Since its founding in 1971, Ludwig Cancer Research has committed more than US$2.5 billion to cancer research. Ludwig Cancer Research focuses on both basic research and translational research, with specific emphasis on cell biology, genomics, immunology, neuroscience, prevention, cell signaling, stem cells, therapeutics, and tumor biology, as well as clinical trials and the design and development of small molecules with drug-like properties. Its researchers also focus on particular types of malignancy, including brain cancer, breast cancer, colon cancer, and melanoma.

Founder and history

Daniel K. Ludwig was a shipping magnate and real estate investor. Born in South Haven, Michigan in 1897, he used a $5,000 loan from his father to create a global business based on a fleet of supertankers. In the 1960s and 1970s, Ludwig was among the richest men in the world, owning approximately 200 companies.

He founded the Ludwig Institute for Cancer Research as an independent organization in 1971, the same year that the “War on Cancer,” declared by his friend President Richard Nixon, led to the establishment of the US National Cancer Institute. Ludwig believed that tackling the problem of cancer required the best minds operating in the most favorable conditions with the best resources to accomplish the task. This principle continues to guide Ludwig Cancer Research.

Daniel K. Ludwig endowed the Institute with all of the foreign assets from his business holdings. Upon his death in 1992, that endowment had grown to more than $700 million, and, as of 2012, it stands at more than $1.2 billion.

After Ludwig's death, his US-based assets were also put into a trust to support additional cancer research efforts. These funds led to the establishment of Ludwig Centers at six research institutions in 2006. The Ludwig Institute for Cancer Research and Ludwig Centers have been known collectively as Ludwig Cancer Research since 2012. In total, Ludwig Cancer Research has committed more than US$2.5 billion to cancer research worldwide since 1971.

Mission and goals

The primary objectives of Ludwig Cancer Research are to prevent and control cancer through basic and translational research.

Research

Immunotherapy

Lloyd Old, the organization's former director, and scientific chairman, participated in the discovery of Tumor Necrosis Factor (TNF) and the tumor suppressor p53. He contributed to the immunosurveillance hypothesis, from which modern cancer immunotherapy can be derived.

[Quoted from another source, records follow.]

(** What is left to do once the pool is stopped. *)
Definition work_left (p : pool) : nat :=
  3 * length (tasks_ p) + sum_list_with worker_weight (threads_ p) + notify_ones p + notify_alls p.

Lemma ready_progress i p : threads_ p !! i = Some Ready -> can_progress p.
Proof. intros Hi. exists (Lock i), (worker_lock i p). split; [done |]. cbn. by rewrite decide_True. Qed.

Lemma running_progress i t p : threads_ p !! i = Some (Running t) -> can_progress p.
Proof. intros Hi. exists (End i Returned), (set_worker i Ready p). split; [done |]. cbn. by rewrite Hi. Qed.

Lemma queue_progress n p i w : pool_inv n p -> threads_ p !! i = Some w -> tasks_ p <> [] -> can_progress p.
Proof.
  intros Hinv Hi Ht. destruct w as [| | t |]; [by eapply ready_progress | | by eapply running_progress |].
  - pose proof (count_pos _ _ _ Hi) as Ha. pose proof (inv_wake _ _ Hinv Ha) as Hw.
    destruct (notify_ones p) as [|m] eqn:Hm.
    + destruct (filter (Ready =.) (threads_ p)) as [|w l] eqn:Hl.
      * unfold count in Hw. rewrite Hl in Hw. destruct (tasks_ p); simpl in Hw; [done | lia].
      * assert (Hin : w ∈ filter (Ready =.) (threads_ p)) by (rewrite Hl; left).
        apply list_elem_of_filter in Hin as [<- Hin]. apply list_elem_of_lookup in Hin as [j Hj].
        by eapply ready_progress.
    + exists (NotifyOne i). eexists. split; [done |]. cbn. rewrite Hm.
      rewrite decide_True by (by eapply list_elem_of_lookup_2). by rewrite decide_True.
  - by destruct (inv_exit _ _ Hinv (count_pos _ _ _ Hi)) as [_ He].
Qed.

Lemma not_joined p : joined p = false -> exists i w, threads_ p !! i = Some w /\ w <> Exited.
Proof.
  unfold joined. intros H. induction (threads_ p) as [|w l IH]; [done |]. cbn in H.
  case_bool_decide as Hw; [| by exists 0%nat, w]. destruct (IH H) as (i & w' & Hi & Hne). by exists (S i), w'.
Qed.

Lemma weight_set i w w' l : l !! i = Some w ->
  (sum_list_with worker_weight (<[i := w']> l) + worker_weight w
   = sum_list_with worker_weight l + worker_weight w')%nat.
Proof.
  revert i. induction l as [|x l IH]; intros [|i] H; simpl in *; try done; [injection H as ->; lia |].
  specialize (IH i H). lia.
Qed.

Lemma weight_wake l : (sum_list_with worker_weight (map wake l) <= sum_list_with worker_weight l)%nat.
Proof. induction l as [|[| | t |] l IH]; simpl; lia. Qed.

Lemma work_left_step e p p' : stopped_ p = true -> step e p = Some p' ->
  (internal e = true -> (work_left p' < work_left p)%nat) /\ stopped_ p' = true.
Proof.
  intros Hst. unfold work_left.
  destruct e as [[t|] | | i | i how | i | | i]; cbn [step internal].
  - unfold submit. rewrite Hst. by intros [= <-].
  - by intros [= <-].
  - by intros [= <-].
  - case_decide as Hi; [| done]. intros [= <-]. unfold worker_lock. rewrite Hst.
    destruct (tasks_ p) as [|t rest] eqn:Ht; cbn.
    + rewrite Ht. pose proof (weight_set _ _ Exited _ Hi) as C. cbn in C. split; [cbn; lia | done].
    + pose proof (weight_set _ _ (Running t) _ Hi) as C. cbn in C. split; [lia | done].
  - destruct (threads_ p !! i) as [[| | t |]|] eqn:Hi; try done.
    pose proof (weight_set _ _ Ready _ Hi) as C. cbn in C.
    destruct how; intros [= <-]; cbn; (split; [lia | done]).
  - destruct (notify_ones p) as [|m] eqn:Hm; [done |].
    case_decide as Hex; [case_decide as Hi; [| done] |]; intros [= <-]; cbn; (split; [| done]); [| lia].
    pose proof (weight_set _ _ Ready _ Hi) as C. cbn in C. lia.
  - destruct (notify_alls p) as [|m] eqn:Hm; [done |]. intros [= <-]. cbn.
    pose proof (weight_wake (threads_ p)). split; [lia | done].
  - case_decide as Hi; [| done]. by intros [= <-].
Qed.

Lemma joined_exited p i w : joined p = true -> threads_ p !! i = Some w -> w = Exited.
Proof.
  unfold joined. rewrite forallb_forall. intros H Hi.
  apply list_elem_of_lookup_2, list_elem_of_In, H in Hi. by apply bool_decide_eq_true in Hi.
Qed.
(* ===== verification/PeriodicTask.v ===== *)
(** * PeriodicTask: the timer callbacks and their re-entrancy flag

    [MessageRelayTask::runOnce] and [ReconcileTask::runOnce] are the same code: a
    compare-and-swap on [running_] in the event loop, a task submitted to the
    pool, and the flag reset by the statement that follows the round in that task.
    The steps of the event loop and of the pool's threads interleave. *)

From stdpp Require Import relations.
From S2P Require Import Prelude.

(** The flag, and the submitted tasks that wait in the pool or execute. *)
Record periodic := mkPeriodic {
  running_ : bool;
  queued : nat;
  executing : nat
}.

Definition periodic_init : periodic := mkPeriodic false 0 0.

(** [runOnce]: the timer callback; [accepted] is the answer of [ThreadPool::submit],
    which it ignores. *)
Definition runOnce (accepted : bool) (t : periodic) : periodic :=
  if running_ t then t
  else mkPeriodic true (if accepted then S (queued t) else queued t) (executing t).

(** The end of the submitted lambda: an exception of the round leaves it before
    [running_.store(false)]; the worker of the pool catches it. *)
Definition round_ends (returned : bool) (t : periodic) : periodic :=
  mkPeriodic (if returned then false else running_ t) (queued t) (pred (executing t)).

Inductive step : periodic -> periodic -> Prop :=
  | Tick t accepted : step t (runOnce accepted t)
  | RoundStarts t n : queued t = S n -> step t (mkPeriodic (running_ t) n (S (executing t)))
  | RoundEnds t returned : (0 < executing t)%nat -> step t (round_ends returned t).

Definition reachable : periodic -> Prop := rtc step periodic_init.

(** At most one round is under way, and then the flag is set. *)
Definition periodic_inv (t : periodic) : Prop :=
  (queued t + executing t <= 1)%nat /\ (running_ t = false -> (queued t + executing t = 0)%nat).

Lemma periodic_step_inv t t' : periodic_inv t -> step t t' -> periodic_inv t'.
Proof.
  unfold periodic_inv. intros [H1 H2] Hs. destruct Hs as [t accepted | t n Hq | t returned He].
  - unfold runOnce. destruct (running_ t) eqn:Hr; cbn; [by rewrite Hr |]. specialize (H2 eq_refl).
    split; [destruct accepted; lia | done].
  - cbn. split; [lia |]. intros Hr. specialize (H2 Hr). lia.
  - unfold round_ends. destruct returned; cbn; (split; [lia | intros Hr; try specialize (H2 Hr); lia]).
Qed.

Lemma periodic_rtc_inv t t' : periodic_inv t -> rtc step t t' -> periodic_inv t'.
Proof. intros Hi Hs. induction Hs; eauto using periodic_step_inv. Qed.

Lemma periodic_reachable_inv t : reachable t -> periodic_inv t.
Proof. apply periodic_rtc_inv. unfold periodic_inv. cbn. lia. Qed.

(** The flag is up and no round is under way: after a round that threw, and after a
    tick that the stopped pool refused. *)
Lemma thrown_stuck t t' : running_ t = true -> queued t = 0%nat -> executing t = 0%nat -> rtc step t t' -> t' = t.
Proof.
  intros Hr Hq He Hs. induction Hs as [t | t u v Hstep _ IH]; [done |].
  assert (u = t) as ->.
  { destruct Hstep as [t accepted | t n Hn | t ret Hx]; [| congruence | lia]. unfold runOnce. by rewrite Hr. }
  auto.
Qed.

(** Two rounds of a periodic task never overlap, whatever the interleaving of
    the timer and the pool, and when the flag is down none is pending. *)
Theorem rounds_exclusive t : reachable t ->
  (queued t + executing t <= 1)%nat /\ (running_ t = false -> queued t = 0%nat /\ executing t = 0%nat).
Proof. intros Hr. destruct (periodic_reachable_inv t Hr) as [H1 H2]. split; [done |]. intros H. specialize (H2 H). lia. Qed.

(** C34. A round that returns makes the next tick start another, if the pool accepts
    it; a round that throws is the last: the flag stays up, and no later tick submits
    anything.  So it does after a tick that the pool has refused. *)
Theorem round_end_decides t returned accepted : reachable t -> (0 < executing t)%nat ->
  let t' := round_ends returned t in
  if returned && accepted then runOnce accepted t' = mkPeriodic true 1 0
  else forall t'', rtc step (if returned then runOnce accepted t' else t') t'' ->
    queued t'' = 0%nat /\ executing t'' = 0%nat.
Proof.
  intros Hr He t'. destruct (periodic_reachable_inv t Hr) as [H1 H2].
  assert (Hq : queued t = 0%nat) by lia. assert (Hx : executing t = 1%nat) by lia.
  assert (Hrun : running_ t = true) by (destruct (running_ t); [done | specialize (H2 eq_refl); lia]).
  assert (Hend : forall u, running_ u = true -> queued u = 0%nat -> executing u = 0%nat ->
    forall t'', rtc step u t'' -> queued t'' = 0%nat /\ executing t'' = 0%nat).
  { intros u H3 H4 H5 t'' Hs. by rewrite (thrown_stuck u t'' H3 H4 H5 Hs). }
  destruct returned; [destruct accepted |]; cbn [andb].
  - unfold t', runOnce, round_ends. cbn. by rewrite Hq, Hx.
  - apply Hend; unfold t', runOnce, round_ends; cbn; [done | done | by rewrite Hx].
  - apply Hend; unfold t', round_ends; cbn; [done | done | by rewrite Hx].
Qed.

(** ** Witnesses *)

Definition busy : periodic := mkPeriodic true 0 1.

Lemma busy_reachable : reachable busy.
Proof.
  eapply rtc_l; [apply (Tick _ true) |]. eapply rtc_l; [by eapply (RoundStarts (runOnce true periodic_init) 0) |].
  apply rtc_refl.
Qed.

Lemma rounds_exclusive_witness : runOnce true busy = busy /\ (queued busy + executing busy <= 1)%nat.
Proof. split; [reflexivity | exact (proj1 (rounds_exclusive busy busy_reachable))]. Defined.

Lemma round_end_decides_witness :
  runOnce true (round_ends true busy) = mkPeriodic true 1 0
  /\ (forall t, rtc step (runOnce false (round_ends true busy)) t -> queued t = 0%nat /\ executing t = 0%nat)
  /\ forall t, rtc step (runOnce true (runOnce true (round_ends false busy))) t -> queued t = 0%nat /\ executing t = 0%nat.
Proof.
  split_and!.
  - exact (round_end_decides busy true true busy_reachable ltac:(cbn; lia)).
  - exact (round_end_decides busy true false busy_reachable ltac:(cbn; lia)).
  - exact (round_end_decides busy false true busy_reachable ltac:(cbn; lia)).
Defined.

Thierry Boon, former director of the organization's Brussels branch, made foundational contributions to the field of cancer immunotherapy. The prevailing model of carcinogenesis in the late 1970s held that spontaneously arising tumors were unlikely to elicit immune responses. Boon and his team, who believed otherwise, were the first to isolate genes that code for a family of tumor antigens and show that T cells could recognize and target cancer cells bearing such antigens. This theory is being tested in a number of current clinical trials.

Ludwig researchers in Melbourne discovered and cloned the granulocyte-monocyte colony-stimulating factor (GM-CSF) through a collaboration with Australian immunologist Donald Metcalf. The factor is essential to the maturation of key white blood cells, and has been used extensively over the past few decades to help rebuild the immune system of patients undergoing chemotherapy. It is also being tested as a therapeutic agent in combination with several experimental immunotherapies for cancer. The Oncology Drug Advisory Committee of the US FDA recently recommended approval for T-VEC, a viral therapy for melanoma manufactured by Amgen that incorporates the gene for GM-CSF to support anti-cancer immune responses.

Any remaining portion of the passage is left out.